Fundamental Limits to Curt's Nets
- From: Michael Olea <oleaj@xxxxxxxxxxxxx>
- Date: Sat, 07 Jan 2006 07:00:03 GMT
Hey, Curt. I figure, since I was such a jerk the other night, I owe you some
"quality time". For now that means pointing out some fundamental limits
with your nets - problems they are inherently not able to solve. The root
cause of these limits has nothing to do with RL, but with the architecture
of the nets - they are limitations of all strictly feedforward nets.
You wrote:
> However, the "react to the world" just means that it must produce some
> decision on what to do next, based on every new peice of sensory input
> data that shows up. If one pixel in the eye senses that the light is
>getting slight brighter, how should the system as a whole react to that?

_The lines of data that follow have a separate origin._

(* ===== verification/BusMsg.v ===== *)
(** * Bus messages (src/cppboot/adv/bus: msg.h, msg.cc, msg_packer.cc, context.h,
    context.cc)

    The message and its parameters, the JSON packer, the frame that
    [SendMessageToConnection] puts on a connection, and the parser a connection's
    context keeps across receives. *)

From S2P Require Import Prelude StdString StringView Status Buffer JsonValue JsonDump JsonParse Json.
Import Buffer.Buffer.

(** ** Messages (msg.h) *)

Definition kMsgMagic : Z := 0x20141021.

(** [std::map<std::string, std::string>] *)
Abbreviation string_map := (gmap bytes bytes).

(** [Params::set], [Params::get], [Params::has]: the empty key is nobody's. *)
Definition params_set (key value : bytes) (p : string_map) : string_map :=
  if bool_decide (key = []) then p else <[key := value]> p.
Definition params_get (key : bytes) (p : string_map) : bytes :=
  if bool_decide (key = []) then [] else default [] (p !! key).
Definition params_has (key : bytes) (p : string_map) : bool :=
  if bool_decide (key = []) then false else bool_decide (is_Some (p !! key)).

(** A connection is known by a number; [None] is the null pointer. *)
Abbreviation ConnPtr := (option nat).

Record Msg : Type := {
  src : ConnPtr;
  id_ : Z;                       (* MsgId, 32 bits *)
  is_request_ : bool;
  caller_ : bytes;
  method_ : bytes;
  method_provider_ : bytes;
  params_ : string_map;
}.

(** [Msg()] *)
Definition new_msg : Msg := Build_Msg None 0 true [] [] [] ∅.
Record BusClient : Type := {
  service_ : BusService S;
  invoker_ : BusInvoker;
  transport_ : nat;
  transport_context : BusContext;
  heap : results;
}.

Definition new_client (name : bytes) (transport : nat) : BusClient :=
  {| service_ := new_service name; invoker_ := new_invoker name;
     transport_ := transport; transport_context := new_context; heap := ∅ |}.

Definition set_service (v : BusService S) (c : BusClient) : BusClient :=
  {| service_ := v; invoker_ := invoker_ c; transport_ := transport_ c;
     transport_context := transport_context c; heap := heap c |}.
Definition set_invoker (v : BusInvoker) (rs : results) (c : BusClient) : BusClient :=
  {| service_ := service_ c; invoker_ := v; transport_ := transport_ c;
     transport_context := transport_context c; heap := rs |}.
Definition set_transport_context (ctx : BusContext) (c : BusClient) : BusClient :=
  {| service_ := service_ c; invoker_ := invoker_ c; transport_ := transport_ c;
     transport_context := ctx; heap := heap c |}.

Definition client_ACall (method : bytes) (i : In) (result : option nat) (c : BusClient) :
    BusClient * outcome (Status * option action) :=
  let '(v, x) := ACall (send_to (Some (transport_ c))) (invoker_ c) method i result in
  (set_invoker v (heap c) c, x).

>the point is, any AI system must be able to react to any and all bits of
>data flowing into it. The reaction might be to just ignore the data and
>pretend it enver happaned, but most liekly, the reaction will at a mimimal
>be to remeber the data for some period of time, and allow the memory of
>that data to effect future reactions.
This is maybe as good a place as any to start. Your nets cannot remember the
data. They can be influenced by it, alter some parameters, but they cannot
"remember the data" indefinitely. No feedforward net can: it takes a loop.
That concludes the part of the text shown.